• **To do**
Find out how many lines in the records have the string "zsum" in them, and state only that number.

:: Exercise data

(* ===== verification/ContentClaims.v ===== *)
(** * The shares of a post stay whole *)
From S2P Require Import Prelude FlatMap FcInt Asset Pledge ChainState.
From S2P Require Import AccountStats Voter Balance Transfer MapSum Frame Ledger MarketProof.
From S2P Require Import Treasury Books Fee Platform Account AccountProof Advertising Content ContentProof.
Local Open Scope Z_scope.
Import asset pledge chain acc voter balance transfer fee platform account advertising posting.

Section steps.
Context {F : FcInt} {C : ChainConfig}.
Variable is_valid_uid : Z -> bool.

Inductive post_step (d d' : database) : Prop :=
| step_post n s op : validate_post is_valid_uid op = Ok tt -> post_typed op ->
    post n s op d = Ok (tt, d') -> post_step d d'
| step_post_update sign op : validate_post_update is_valid_uid op = Ok tt -> post_update_typed op ->
    post_update sign op d = Ok (tt, d') -> post_step d d'
| step_buyout s op : validate_buyout is_valid_uid op = Ok tt -> buyout s op d = Ok (tt, d') -> post_step d d'
| step_score s op : score_create s op d = Ok (tt, d') -> post_step d d'
| step_reward n op : reward n op d = Ok (tt, d') -> post_step d d'
| step_reward_proxy n s op : reward_proxy n s op d = Ok (tt, d') -> post_step d d'
| step_license op : license_create op d = Ok (tt, d') -> post_step d d'
(* Every other operation and update leaves the posts alone. *)
| step_other : posts_of d' = posts_of d -> post_step d d'.
End steps.

Section proofs.
Context {F : FcInt} {C : ChainConfig}.

Lemma posts_modify_stats uid f : keeps posts_of (modify_stats uid f).
Proof. apply keeps_modify_stats, _. Qed.
#[local] Hint Resolve posts_modify_stats : keeps.
Lemma posts_score s op : keeps posts_of (score_create s op).
Proof.
  unfold score_create. do 3 (apply keeps_bind; [auto with keeps|intros ?]). cbv zeta.
  apply keeps_bind; [by apply posts_upd|intros ?]. apply keeps_bind; [auto with keeps|intros ?].
  apply keeps_touch, _.
Qed.
Lemma posts_reward n op : keeps posts_of (reward n op).
Proof.
  unfold reward. do 3 (apply keeps_bind; [auto with keeps|intros ?]).
  apply keeps_bind; [apply keeps_adjust_balance, _|intros ?]. apply keeps_bind; [auto with keeps|intros ?]. cbv zeta.
  apply keeps_bind; [apply keeps_pay_post; intros; apply keeps_adjust_balance, _|intros [? ?]].
  apply keeps_bind; [apply keeps_credit, _|intros ?]. apply keeps_touch, _.
Qed.
Lemma posts_reward_proxy n s op : keeps posts_of (reward_proxy n s op).
Proof.
  unfold reward_proxy. do 2 (apply keeps_bind; [auto with keeps|intros ?]).
  apply keeps_bind; [apply keeps_use_auth, _|intros ?]. apply keeps_bind; [apply posts_spend|intros ?].
  apply keeps_bind; [auto with keeps|intros ?].
  apply keeps_bind; [apply keeps_pay_post, posts_adjust_prepaid|intros [? ?]].
  apply keeps_bind; [apply keeps_credit, _|intros ?]. apply keeps_touch, _.
Qed.
Lemma posts_license op : keeps posts_of (license_create op).
Proof.
  unfold license_create. do 7 (apply keeps_bind; [auto with keeps|intros ?]). by apply posts_upd.
Qed.
Lemma post_step_sound is_valid_uid d d' : post_step is_valid_uid d d' -> posts_sound d -> posts_sound d'.
Proof.
  intros [n s op Hv Ht H|sign op Hv Ht H|s op Hv H|s op H|n op H|n s op H|op H|H].
  - by eapply post_keeps_sound.
  - by eapply post_update_keeps_sound.
  - by eapply buyout_keeps_sound.
  - by apply posts_sound_same, (posts_score _ _ _ _ _ H).
  - by apply posts_sound_same, (posts_reward _ _ _ _ _ H).
  - by apply posts_sound_same, (posts_reward_proxy _ _ _ _ _ _ H).
  - by apply posts_sound_same, (posts_license _ _ _ _ H).
  - by apply posts_sound_same.
Qed.

(** The check of [buyout] on the shares never fails on a sound post. *)
Lemma total_ratio_exact (m : shares) :
  Forall (fun x => share_ok x.2) m -> ratios m < 2 ^ 32 -> total_ratio m = ratios m.
Proof.
  intros Hall. unfold total_ratio. assert (forall t, 0 <= t -> t + ratios m < 2 ^ 32 ->
    fold_left (fun t x => u32 (t + cur_ratio x.2)) m t = t + ratios m) as G; [|intros; by apply G].
  induction Hall as [|[k p] m Hp Hall IH]; intros t Ht Hb; [cbn; lia|]. rewrite ratios_cons in *. cbn in Hp |- *.
  unfold share_ok in Hp. pose proof (ratios_nonneg _ (share_nonneg _ Hall)).
  unfold u32 at 2. rewrite (wrap_small 32) by (unfold is_uint; lia). rewrite IH; lia.
Qed.
Lemma receiptors_validate_sound platform poster m :
  shares_sound platform poster m -> receiptors_validate platform poster m = Ok tt.
Proof.
  intros Hs. destruct (ss_platform _ _ _ Hs) as (p & Hp & Hr). pose proof (ss_each _ _ _ Hs) as Hall.
  pose proof (ss_total _ _ _ Hs) as Ht. unfold receiptors_validate. rewrite Hp. cbn.
  assert ((if poster =? platform then DEFAULT_PLATFORM_RECEIPTS_RATIO + DEFAULT_POSTER_MIN_RECEIPTS_RATIO <=? cur_ratio p
           else cur_ratio p =? DEFAULT_PLATFORM_RECEIPTS_RATIO) = true) as ->.
  { rewrite Z.eqb_sym. destruct (platform =? poster); unfold DEFAULT_PLATFORM_RECEIPTS_RATIO, DEFAULT_POSTER_MIN_RECEIPTS_RATIO; lia. }
  rewrite total_ratio_exact, Ht by (done || lia).
  assert (forallb (fun x => (cur_ratio x.2 <=? PERCENT_100) && (negb (to_buyout x.2) || (buyout_ratio x.2 <=? cur_ratio x.2))) m = true) as ->;
    [|done].
  apply forallb_forall. intros [k q] Hin%list_elem_of_In. rewrite Forall_forall in Hall. specialize (Hall _ Hin). cbn in *.
  unfold share_ok in Hall. apply fm_find_Some in Hin; [|apply (ss_sorted _ _ _ Hs)].
  destruct (share_split _ _ _ _ _ Hs Hin) as (_ & _ & Hr0 & Hsum & _).
  rewrite andb_true_iff, orb_true_iff, !Z.leb_le. split; [lia|right; lia].
Qed.
End proofs.

(** C4. The shares of a post stay whole.  Whatever is posted, updated, offered,
    sold, scored or rewarded: every post has at most five receiptors whose ratios
    add up to 100 %, among them its platform with exactly 25 % and its poster
    with at least 25 % (together at least 50 % when they are one account), and nobody
    offers more than it has, so the check a buyer runs into never fails.  Whatever
    is paid for a post is divided without loss: every receiptor gets its share
    rounded down, the platform gets the rest, at least its own share. *)
Theorem shares_stay_whole {F : FcInt} {FL : FcIntLaws F} {C : ChainConfig} (is_valid_uid : Z -> bool) (d d' : database) :
  posts_sound d -> rtc (post_step is_valid_uid) d d' ->
  posts_sound d' /\
  forall platform poster pid p, posts (contents d') !! (platform, poster, pid) = Some p ->
    receiptors_validate platform poster (receiptors p) = Ok tt /\
    forall x, 0 <= x < 2 ^ 63 ->
      let parts := division platform x (receiptors p) in
      (forall pay d1, exists r, (platform, r) ∈ parts /\ x * 2500 / PERCENT_100 <= r /\
         pay_post pay platform x (receiptors p) d1
         = (mfor (fun y => pay y.1 y.2) parts ;; mret (r, record_paid parts [])) d1) /\
      zsum parts.*2 = x /\ Forall (fun y => 0 <= y.2) parts /\
      forall uid q, fm_find uid (receiptors p) = Some q -> uid <> platform ->
        (uid, x * cur_ratio q / PERCENT_100) ∈ parts.
Proof.
  intros Hs Hr. assert (posts_sound d') as Hs'.
  { induction Hr as [|d1 d2 d3 H12 _ IH]; [done|]. apply IH. by eapply post_step_sound. }
  split; [done|]. intros platform poster pid p Hp. destruct (Hs' _ _ _ _ Hp) as [Hsh _].
  split; [by apply receiptors_validate_sound|]. intros x Hx. cbv zeta.
  destruct (division_exact _ _ _ _ Hsh Hx) as (D1 & D2 & D3 & D4). split_and!; [|done..].
  intros pay d1. destruct (pay_post_division pay _ _ _ _ d1 Hsh Hx) as (r & E & Hin). exists r. split_and!; [done| |done].
  destruct (ss_platform _ _ _ Hsh) as (q & Hq & Hc). specialize (D4 q r Hq Hin).
  etrans; [|exact D4]. unfold part_of. apply Z.div_le_mono; [lia|]. destruct (platform =? poster); nia.
Qed.

(** Account 10 posts on platform 20 and sells a part of its share to account 30. *)
Definition blog : database :=
  bank <| accounts ::= <[30 := bank_account]> |> <| stats ::= <[30 := bank_stats 0]> |>
    <| platforms := {[ 20 := new_platform <| p_sequence := 1 |> ]} |>
    <| contents ::= fun c => c <| licenses := {[ (20, 1) :=
      {| license_type := 1; license_hash_value := EmptyString; license_extra_data := EmptyString;
         license_title := EmptyString; license_body := EmptyString; license_create_time := 0 |} ]} |> |>.
Definition blog_post : post_operation :=
  {| po_post_pid := 1; po_platform := 20; po_poster := 10; po_origin_poster := None; po_origin_post_pid := None;
     po_origin_platform := None; po_hash_value := EmptyString; po_extra_data := EmptyString;
     po_title := EmptyString; po_body := EmptyString;
     po_extensions := Some {| px_post_type := Some Post_Type_Post; px_forward_price := Some 30;
       px_license_lid := Some 1; px_permission_flags := Some 255; px_receiptors := None; px_sign_platform := None |} |}.
Definition blog_offer : post_update_operation :=
  {| pu_platform := 20; pu_poster := 10; pu_post_pid := 1; pu_hash_value := None; pu_extra_data := None;
     pu_title := None; pu_body := None;
     pu_extensions := Some {| ux_forward_price := None; ux_receiptor := Some 10; ux_to_buyout := Some true;
       ux_buyout_ratio := Some 3000; ux_buyout_price := Some 40; ux_buyout_expiration := None; ux_license_lid := None;
       ux_permission_flags := None; ux_content_sign_platform := None; ux_receiptor_sign_platform := None |} |}.
Definition blog_buyout : buyout_operation :=
  {| bo_from_account_uid := 30; bo_platform := 20; bo_poster := 10; bo_post_pid := 1;
     bo_receiptor_account_uid := 10; bo_sign_platform := None |}.
Definition blog_run : database -> result (unit * database) :=
  @post fc_checked 7 10 blog_post ;; @post_update (fun x => x) blog_offer ;; @buyout fc_checked 30 blog_buyout.
Lemma blog_runs d1 d2 d3 :
  @post fc_checked 7 10 blog_post blog = Ok (tt, d1) -> @post_update (fun x => x) blog_offer d1 = Ok (tt, d2) ->
  @buyout fc_checked 30 blog_buyout d2 = Ok (tt, d3) -> blog_run blog = Ok (tt, d3).
Proof. intros E1 E2 E3. unfold blog_run, mbind, M_bind. by rewrite E1, E2. Qed.
Lemma shares_stay_whole_witness :
  exists d3 p, blog_run blog = Ok (tt, d3) /\ posts (contents d3) !! (20, 10, 1) = Some p /\
    map (fun x => (x.1, cur_ratio x.2)) (receiptors p) = [(10, 4500); (20, 2500); (30, 3000)] /\
    division 20 1001 (receiptors p) = [(10, 450); (30, 300); (20, 251)] /\
    receiptors_validate 20 10 (receiptors p) = Ok tt /\ zsum (division 20 1001 (receiptors p)).*2 = 1001.
Proof.
  destruct (@post fc_checked 7 10 blog_post blog) as [[[] d1]|e] eqn:E1; [|exfalso; vm_compute in E1; discriminate E1].
  destruct (@post_update (fun x => x) blog_offer d1) as [[[] d2]|e] eqn:E2.
  2: { exfalso. assert ((@post fc_checked 7 10 blog_post ;; @post_update (fun x => x) blog_offer) blog = Throw e) as E
         by (unfold mbind, M_bind; by rewrite E1). vm_compute in E. discriminate E. }
  destruct (@buyout fc_checked 30 blog_buyout d2) as [[[] d3]|e] eqn:E3.
  2: { exfalso. assert (blog_run blog = Throw e) as E by (unfold blog_run, mbind, M_bind; by rewrite E1, E2).
       vm_compute in E. discriminate E. }
  pose proof (blog_runs d1 d2 d3 E1 E2 E3) as E.
  destruct (posts (contents d3) !! (20, 10, 1)) as [p|] eqn:Ep.
  2: { exfalso. assert (match blog_run blog with Ok (_, d) => posts (contents d) !! (20, 10, 1) | Throw _ => None end = None) as E0
         by (by rewrite E). vm_compute in E0. discriminate E0. }
  assert (match blog_run blog with Ok (_, d) => receiptors <$> posts (contents d) !! (20, 10, 1) | Throw _ => None end
          = Some (receiptors p)) as Er by (rewrite E, Ep; reflexivity).
  remember (receiptors p) as m eqn:Hm in Er. vm_compute in Er. injection Er as Er. exists d3, p. split; [exact E|]. split; [exact Ep|]. split; [by rewrite <- Hm, <- Er|].
  split; [rewrite <- Hm, <- Er; vm_compute; reflexivity|].
  destruct (@shares_stay_whole fc_checked fc_checked_laws no_proxy (fun _ => true) blog d3) as [_ H].
  - intros pl po pid q Hq. vm_compute in Hq. discriminate Hq.
  - apply rtc_l with d1; [|apply rtc_l with d2; [|apply rtc_once]].
    + apply (step_post _ _ _ 7 10 blog_post); [reflexivity| |exact E1]. intros e [= <-]. split; [intros x [= <-]; lia|done].
    + apply (step_post_update _ _ _ (fun x => x) blog_offer); [reflexivity| |exact E2]. intros e [= <-].
      split_and!; [done|intros x [= <-]; split; [lia|reflexivity]|intros x [= <-]; lia].
    + by apply (step_buyout _ _ _ 30 blog_buyout).
  - destruct (H _ _ _ _ Ep) as [Hv Hx]. split; [exact Hv|]. by destruct (Hx 1001 ltac:(lia)) as (_ & Hz & _).
Defined.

::::

• **Your response**
2